Monday, 04 de November de 2024 ISSN 1519-7670 - Ano 24 - nº 1312

Incongruências cerebrais globais

O Globo Repórter exibido na sexta-feira (8/10) trouxe um belo absurdo. O programa adora tratar de animais e saúde. Justamente nessa área, o programa conseguiu um absurdo, pois um entrevistado falou uma tremenda asneira e os jornalistas engoliram. O tema foi o de métodos para proteger ou desenvolver o cérebro de maneira não medicamentosa. De modo geral, pode ser interessante, pois a neuroproteção e a neuroregeneração são áreas de pesquisa muito ativas, de grande interesse. Medidas que não envolvam medicamentos são polêmicas, mas podem ser exibidas como informação.


Eis que aparece um entrevistado que assegura que para proteger e melhorar suas funções cerebrais pratica… boxe! O boxe, que do ponto de vista médico-neurológico não deveria ser considerado esporte, é altamente danoso para o cérebro. Especialmente na categoria de pesos-pesados acontecem traumatismos craniencefálicos graves.


Apenas de passagem, é bom lembrar que no nosso querido futebol as principais lesões, ao contrário do que muitos acham, não são as ortopédicas, como joelho ou tornozelo, ligamentos etc. Vários levantamentos na literatura médica internacional apontam como principal ocorrência médica em partidas de futebol justamente o trauma de crânio, seja em bolas divididas no alto, seja cabeceando.


Ucraniano e mandarim


Mas, e no boxe? Há muito tempo se sabe que há uma condição chamada ‘cérebro de boxeador’. Apesar de luvas e algumas regras de proteção, mesmo que não haja um evento traumático grave, um nocaute com o boxeador em coma ou convulsionando, mesmo em treinos de categorias de peso mais leve costumam ocorrer micro-hemorragias cerebrais. E as mesmas podem passar assintomáticas durante um bom tempo – lá na frente, alguns anos após, aparece com frequência a demência, o mal de Parkinson e outras doenças. Mohammed Ali é um exemplo que nos mostra a todos o dano cerebral que o boxe pode causar.


Exagerando um pouco, lembra dizer a alguém que para melhorar suas funções mentais e cerebrais seria bom dirigir um carro de Fórmula 1 e estourar o mesmo (e a cabeça) em alguma curva escondida… Em resumo: o entrevistado até pode errar na escolha de sua proteção ao cérebro com o boxe, mas deveria ser fortemente informado das consequências. Já a Globo e o pessoal do programa, deveriam consultar alguém minimamente informado em medicina do esporte, neurologia ou neurocirurgia. Ao não corrigir a informação, melhor seria nem levar ao ar tamanho absurdo.

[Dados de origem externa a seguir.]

(** ** What calls answer *)

(** [binds d dir name i]: [name] in directory [dir] is inode [i]. *)
Definition binds (d : Disk) (dir : Z) (name : string) (i : Z) : Prop :=
  exists n m, dk_nodes d !! dir = Some n /\ nd_body n = Directory m /\ m !! name = Some i.

Lemma dir_lookup_ok d dir name i : dir_lookup dir name d = Ok i -> binds d dir name i.
Proof.
  unfold dir_lookup, dir_entries, node_of, node_entries. intros Hl.
  destruct (dk_nodes d !! dir) as [n|] eqn:Hn; [|done]. simpl in Hl. destruct (nd_body n) as [|m| |] eqn:Hb; try done.
  simpl in Hl. apply ok_or_ok in Hl. by exists n, m.
Qed.

Lemma dir_lookup_no_panic d dir name : dir_lookup dir name d <> Panic.
Proof.
  unfold dir_lookup, dir_entries, node_of, node_entries. destruct (dk_nodes d !! dir) as [n|]; [|done]. simpl.
  destruct (nd_body n) as [|m| |]; try done. simpl. by destruct (m !! name).
Qed.

Lemma open_entry_ok d dir name flags :
  match open_entry dir name flags d with Ok i => binds d dir name i | Err _ => True | Panic => False end.
Proof.
  unfold open_entry, open_existing, node_of. destruct (dir_lookup dir name d) as [i| |] eqn:Hl;
    [|done|by apply dir_lookup_no_panic in Hl]. apply dir_lookup_ok in Hl. simpl.
  destruct (dk_nodes d !! i) as [n|]; [|done]. simpl.
  by destruct (nd_body n), (has_flag DIRECTORY flags).
Qed.

Lemma fstat_reads d fd :
  reads d (fstat fd) (fun s => exists n, dk_nodes d !! fd = Some n /\ s = node_stat fd n).
Proof.
  apply query_reads. intros _. unfold node_of. destruct (dk_nodes d !! fd) as [n|] eqn:Hn; [|done]. simpl. by exists n.
Qed.

Lemma statat_reads d dir name :
  reads d (statat dir name) (fun s => exists i n, binds d dir name i /\ dk_nodes d !! i = Some n /\ s = node_stat i n).
Proof.
  apply query_reads. intros _. destruct (dir_lookup dir name d) as [i| |] eqn:Hl; [|done|by apply dir_lookup_no_panic in Hl].
  apply dir_lookup_ok in Hl. simpl. unfold node_of. destruct (dk_nodes d !! i) as [n|] eqn:Hn; [|done]. simpl. by exists i, n.
Qed.

Lemma open_root_reads d : reads d open_root (fun i => i = dk_root d).
Proof. by apply query_reads. Qed.

(** [has_content d fd c]: descriptor [fd] is a regular file that holds [c]. *)
Definition has_content (d : Disk) (fd : Z) (c : bytes) : Prop :=
  exists n, dk_nodes d !! fd = Some n /\ nd_body n = Regular c.

Lemma has_content_length d fd c : has_content d fd c -> content_length fd d = length c.
Proof. intros (n & Hn & Hb). unfold content_length. by rewrite Hn, Hb. Qed.

Lemma read_at_run fd offset limit fs c :
  has_content (fs_disk fs) fd c ->
  exists r, read_at fd offset limit fs = (begin_call fs, r) /\
  match r with Ok chunk => prefix chunk (drop offset c) | Err _ => fs_faults fs <> [] | Panic => False end.
Proof.
  intros (n & Hn & Hb). unfold read_at.
  edestruct @query_run as [(e & -> & Hf)| ->]; [by exists (Err e)|]. eexists. split; [done|].
  unfold node_of, node_content. rewrite Hn. simpl. rewrite Hb. simpl. apply prefix_take.
Qed.

(** What a loop of reads has collected, with the fuel it has left. *)
Lemma read_to_end_loop_spec fuel fd limit acc fs c :
  has_content (fs_disk fs) fd c -> prefix acc c ->
  length c - length acc + length (fs_faults fs) < fuel ->
  match read_to_end_loop fuel fd limit acc fs with
  | (fs', Ok b) => fs_disk fs' = fs_disk fs /\ prefix b c
  | (fs', Err _) => fs_disk fs' = fs_disk fs
  | (_, Panic) => False
  end.
Proof.
  revert acc fs. induction fuel as [|fuel IH]; intros acc fs Hc Hp Hf; [lia|].
  cbn [read_to_end_loop]. destruct (_ <=? 0)%Z; [done|]. unfold st_try.
  destruct (read_at_run fd (length acc) (limit - Z.of_nat (length acc)) fs c Hc) as (r & -> & Hr).
  destruct r as [[|x chunk]|e|]; [done| | |done].
  - destruct Hp as [rest ->]. rewrite drop_app_length in Hr. destruct Hr as [tl ->].
    apply (IH (acc ++ x :: chunk) (begin_call fs) Hc).
    + exists tl. by rewrite <- app_assoc.
    + simpl. rewrite !length_app in *. destruct (fs_faults fs); simpl in *; rewrite ?length_app in *; lia.
  - destruct e; try done. apply (IH acc (begin_call fs) Hc Hp). simpl. destruct (fs_faults fs); simpl in *; [done|lia].
Qed.

Lemma read_to_end_reads d fd limit c : has_content d fd c -> reads d (read_to_end fd limit) (fun b => prefix b c).
Proof.
  intros Hc fs Hd. subst d. unfold read_to_end.
  pose proof (read_to_end_loop_spec (content_length fd (fs_disk fs) + length (fs_faults fs) + 1) fd limit [] fs c Hc) as Hl.
  rewrite (has_content_length _ _ _ Hc) in *. apply Hl; [apply prefix_nil|simpl; lia].
Qed.
(** What [displaced.as_ref().ok().and_then(Option::as_ref).map(|v| &v.digest)] reads. *)
Definition observed_digest {E} (r : res E (option ObservedFile)) : option Digest :=
  match r with Ok (Some value) => Some (ob_digest value) | _ => None end.
(** A failed rename before anything was committed. *)
Definition uncommitted (error : Errno) : ExecutionOutcomeV1 :=
  failure (if error == NOENT then PrestateDrift else LocalIoBeforeCommit) PhaseCommit (errno_text error) None.

(** Its part for a target with the ratified content. *)
Definition put_replace (policy : ManagedFilePolicyV1) (parent : Z) (name : string) (names : InternalNames)
    (staged : StagedFile) (expected desired_content : Digest) (metadata : FileMetadata)
    : ST FileSystem ExecutionOutcomeV1 ExecutionOutcomeV1 :=
  st_try (renameat_with parent (in_stage names) name EXCHANGE) (fun r =>
    match r with
    | Err error => ignore (unlinkat parent (in_stage names)) ;! pure (Err (uncommitted error))
    | _ => pure (Ok tt)
    end) ;!
  st_try (verify_named_staged_file staged parent name (broker_metadata staged)) (fun r =>
    match r with
    | Err reason =>
        rollback_exchange parent name (in_stage names)
          ("committed staging inode failed exact verification: " +:+ reason)
    | _ =>
        st_try (observe_entry parent (in_stage names) (fp_max_content_bytes policy)) (fun displaced =>
          if observed_digest displaced != Some expected then
            rollback_exchange parent name (in_stage names) "entry changed during atomic replacement"
          else
            st_map_err (fun error => indeterminate RollbackUnproven Quarantine
                          ("replacement committed but quarantine rename failed: " +:+ errno_text error) None)
              (renameat_with parent (in_stage names) (in_quarantine names) NOREPLACE) ;!
            finalize_committed_file policy staged parent name metadata ;!
            pure (Ok (success (FilePutSuccess (Some expected) desired_content (Some (in_quarantine names)) true true))))
    end).

(** [execute_file_put] after the artifact has been loaded. *)
Definition put_content (policy : ManagedFilePolicyV1) (permit : BurnedExecutionPermitV1) (path : string)
    (expected_content : option Digest) (desired_content : Digest) (b : bytes) (metadata : FileMetadata)
    : ST FileSystem ExecutionOutcomeV1 ExecutionOutcomeV1 :=
  let! (parent, name) := st_map_err into_outcome (secure_parent path policy) in
  let! observed := st_map_err into_outcome (observe_entry parent name (fp_max_content_bytes policy)) in
  pure (reject_if (option_map ob_digest observed != expected_content)
          (failure PrestateDrift PrestateCheck "managed-file content differs from the ratified prestate" None)) ;!
  pure (reject_if (negb (Z.ldiff (fm_mode metadata) 511 =? 0)%Z
                   || (fm_uid metadata =? U32_MAX)%Z || (fm_gid metadata =? U32_MAX)%Z)
          (failure MetadataRejected Staging
             "catalogued mode includes special bits or uid/gid is outside the accepted range" None)) ;!
  let names := internal_names permit in
  st_map_err into_outcome (ensure_internal_names_absent parent names) ;!
  let! staged := st_map_err into_outcome
                   (stage_content parent (in_stage names) b desired_content (fp_max_content_bytes policy)) in
  match expected_content with
  | None => put_create policy parent name names staged desired_content metadata
  | Some expected => put_replace policy parent name names staged expected desired_content metadata
  end.

(** ** Delete *)

(** [execute_file_delete]. *)
Definition execute_file_delete (policy : ManagedFilePolicyV1) (permit : BurnedExecutionPermitV1) (path : string)
    (expected_content : Digest) : ST FileSystem Empty_set ExecutionOutcomeV1 :=
  returning (
    let! (parent, name) := st_map_err into_outcome (secure_parent path policy) in
    let! observed := st_map_err into_outcome (observe_entry parent name (fp_max_content_bytes policy)) in
    let! observed := pure (ok_or (failure PrestateDrift PrestateCheck "managed-file target is absent" None) observed) in
    pure (reject_if (ob_digest observed != expected_content)
            (failure PrestateDrift PrestateCheck "managed-file content differs from the ratified prestate" None)) ;!
    let names := internal_names permit in
    st_map_err into_outcome (ensure_internal_names_absent parent names) ;!
    st_map_err uncommitted (renameat_with parent name (in_quarantine names) NOREPLACE) ;!
    st_try (observe_entry parent (in_quarantine names) (fp_max_content_bytes policy)) (fun displaced =>
      if observed_digest displaced != Some expected_content then
        rollback_delete parent name (in_quarantine names) "entry changed during atomic quarantine"
      else
        st_map_err durability_error (fsync parent) ;!
        pure (Ok (success (FileDeleteSuccess expected_content (in_quarantine names) true))))).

Certa audiência cativa o Globo Repórter deve possuir. Melhor, muito melhor que dizer que boxe faz bem ao sistema nervoso central (e vejam que nem citei o filme Menina de Ouro, de Clint Eastwood) seria mostrar um papagaio que compreenda ucraniano e responda em mandarim. Seria também um absurdo, mas ao menos inofensivo.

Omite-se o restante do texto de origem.